[Stored items]
Record picture := Picture { pw : Z; ph : Z; porigin : Z; pbits : Z; pcoding : coding }.

(** Blue, green, red and, of four bytes, the opacity. *)
Definition colour_of (c : list Z) : Z :=
  default 0xFF (c !! 3%nat) * 16777216 + default 0 (c !! 2%nat) * 65536 + default 0 (c !! 1%nat) * 256 + default 0 (c !! 0%nat).
Definition map_colour (map : list (list Z)) (i : Z) : Z := colour_of (default [] (map !! Z.to_nat i)).

(** The colours of the pixels, in the order of the file. *)
Definition pic_colours (p : picture) : list Z :=
  match pcoding p with
  | Indexed map ix => map_colour map <$> ix
  | IndexedPackets map ps => map_colour map <$> mjoin (units <$> ps)
  | DirectPackets ps => colour_of <$> mjoin (units <$> ps)
  end.

Definition le16 (v : Z) : list Z := [v mod 256; v / 256 mod 256].
Definition pic_header (p : picture) (type mapped maplen mapbits : Z) : list Z :=
  [0; mapped; type; 0; 0; maplen; 0; mapbits; 0; 0] ++ le16 (porigin p) ++ le16 (pw p) ++ le16 (ph p) ++ [pbits p; 0].
Definition pic_file (p : picture) : list Z :=
  match pcoding p with
  | Indexed map ix => pic_header p 1 1 (Z.of_nat (length map)) (pbits p) ++ mjoin map ++ ix
  | IndexedPackets map ps => pic_header p 9 1 (Z.of_nat (length map)) (pbits p) ++ mjoin map ++ mjoin (packet_bytes (fun i => [i]) <$> ps)
  | DirectPackets ps => pic_header p 10 0 0 0 ++ mjoin (packet_bytes id <$> ps)
  end.

Definition colour_ok (bits : Z) (c : list Z) : Prop := Z.of_nat (length c) = bits / 8.
Definition map_ok (bits : Z) (map : list (list Z)) : Prop := (length map <= 255)%nat /\ Forall (colour_ok bits) map.
Definition index_ok (map : list (list Z)) (i : Z) : Prop := 0 <= i < Z.of_nat (length map).

Definition pic_ok (p : picture) : Prop :=
  1 <= pw p < 65536 /\ 1 <= ph p < 65536 /\ 0 <= porigin p < 65536 /\ (pbits p = 24 \/ pbits p = 32) /\
  Z.of_nat (length (pic_colours p)) = pw p * ph p /\
  match pcoding p with
  | Indexed map ix => map_ok (pbits p) map /\ Forall (index_ok map) ix
  | IndexedPackets map ps => map_ok (pbits p) map /\ Forall packet_ok ps /\ Forall (index_ok map) (mjoin (units <$> ps))
  | DirectPackets ps => Forall packet_ok ps /\ Forall (colour_ok (pbits p)) (mjoin (units <$> ps))
  end.

(** ** Where a pixel goes *)

Section Place.
Context (w h o : Z).
Hypothesis Hw : 1 <= w.

Definition place (n : Z) : Z := row h o (n / w) * w + n mod w.

Lemma row_range y : 0 <= y < h -> 0 <= row h o y < h.
Proof. unfold row. destruct (o =? 0); lia. Qed.
Lemma row_inj y y' : row h o y = row h o y' -> y = y'.
Proof. unfold row. destruct (o =? 0); lia. Qed.
Lemma row_row y : row h o (row h o y) = y.
Proof. unfold row. destruct (o =? 0); lia. Qed.

Lemma place_bounds n : 0 <= n < w * h -> 0 <= place n < w * h.
Proof.
  intros Hn. unfold place. pose proof (Z.mod_pos_bound n w ltac:(lia)).
  assert (0 <= n / w < h) as Hq by (split; [apply Z.div_pos; lia | apply Z.div_lt_upper_bound; lia]).
  pose proof (row_range _ Hq). nia.
Qed.

Lemma place_inj n n' : place n = place n' -> n = n'.
Proof.
  unfold place. pose proof (Z.mod_pos_bound n w ltac:(lia)). pose proof (Z.mod_pos_bound n' w ltac:(lia)). intros E.
  destruct (Z.div_mod_unique w (row h o (n / w)) (row h o (n' / w)) (n mod w) (n' mod w)) as [Eq Er]; [lia|lia|lia|].
  apply row_inj in Eq. rewrite (Z.div_mod n w), (Z.div_mod n' w) by lia. by rewrite Eq, Er.
Qed.

Lemma place_xy x y : 0 <= x < w -> place (y * w + x) = row h o y * w + x.
Proof.
  intros Hx. unfold place.
  assert ((y * w + x) / w = y) as -> by (symmetry; apply (Z.div_unique _ w y x); lia).
  by assert ((y * w + x) mod w = x) as -> by (symmetry; apply (Z.mod_unique _ w y x); lia).
Qed.

Lemma place_place n : place (place n) = n.
Proof.
  unfold place at 2. pose proof (Z.mod_pos_bound n w ltac:(lia)). rewrite place_xy, row_row by done.
  rewrite (Z.div_mod n w) at 3 by lia. lia.
Qed.
End Place.

(** ** Unpacking *)

Section Unpack.
Context (data ptr w h o : Z) (m0 : mem) (F : list Z).
Hypothesis Hw : 1 <= w.
Hypothesis Hwh : w * h < 2147483648.
Hypothesis HF : bytes_at m0 ptr (length F) = F.
Hypothesis Hapart : data + 8 + 4 * (w * h) <= ptr \/ ptr + Z.of_nat (length F) <= data.
Abbreviation place := (place w h o).

(** Only the pixels have changed. *)
Definition frame (m : mem) : Prop := forall a, a < data + 8 \/ data + 8 + 4 * (w * h) <= a -> mget m a = mget m0 a.

Lemma frame_put m i v : frame m -> 0 <= i < w * h -> frame (put data m i v).
Proof. intros Hf Hi a Ha. unfold put. rewrite mget_store32_ne by lia. by apply Hf. Qed.

(** The file is still there. *)
Lemma src_frame m k b : frame m -> F !! k = Some b -> src ptr m (Z.of_nat k) = b.
Proof.
  intros Hf Hk. pose proof (lookup_lt_Some _ _ _ Hk). unfold src. rewrite Hf by lia.
  exact (mget_known _ _ _ _ _ _ HF Hk).
Qed.

(** The pixels at the places [f] of the first ones. *)
Definition shows (f : Z -> Z) (cs : list Z) (m : mem) : Prop :=
  forall k c, cs !! k = Some c -> load32 m (data + 4 * (2 + f (Z.of_nat k))) = c.

Lemma shows_put f cs m c :
  (forall n n', f n = f n' -> n = n') -> 0 <= c < 4294967296 ->
  shows f cs m -> shows f (cs ++ [c]) (put data m (f (Z.of_nat (length cs))) c).
Proof.
  intros Hinj Hc Hs k c' Hk. unfold put. destruct (decide (k = length cs)) as [->|Hne].
  - rewrite lookup_app_r, Nat.sub_diag in Hk by done. injection Hk as <-. rewrite load32_store32. by apply u32_id.
  - rewrite load32_store32_ne.
    + apply Hs. apply lookup_app_Some in Hk as [|[? Hk]]; [done|].
      apply lookup_lt_Some in Hk. cbn [length] in Hk. lia.
    + assert (f (Z.of_nat k) <> f (Z.of_nat (length cs))) by (intros E%Hinj; lia). lia.
Qed.

(** The first pixels of the file have been unpacked. *)
Definition painted (cs : list Z) (r : raster) : Prop :=
  let n := Z.of_nat (length cs) in
  frame (rmem r) /\ shows place cs (rmem r) /\
  ry r = (n + w - 1) / w /\ ri r = (if n =? 0 then 0 else place (n - 1) + 1).

Lemma div_mod_pos q t : 0 <= t < w -> (w * q + t) / w = q /\ (w * q + t) mod w = t.
Proof. intros. split; symmetry; [eapply Z.div_unique | eapply Z.mod_unique]; [left|..]; eauto; lia. Qed.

● AIM OF THE EXERCISE:
Extract every line above that contains the word "maplen".

● SOLUTION TO THIS PROBLEM:
Definition pic_header (p : picture) (type mapped maplen mapbits : Z) : list Z :=
  [0; mapped; type; 0; 0; maplen; 0; mapbits; 0; 0] ++ le16 (porigin p) ++ le16 (pw p) ++ le16 (ph p) ++ [pbits p; 0].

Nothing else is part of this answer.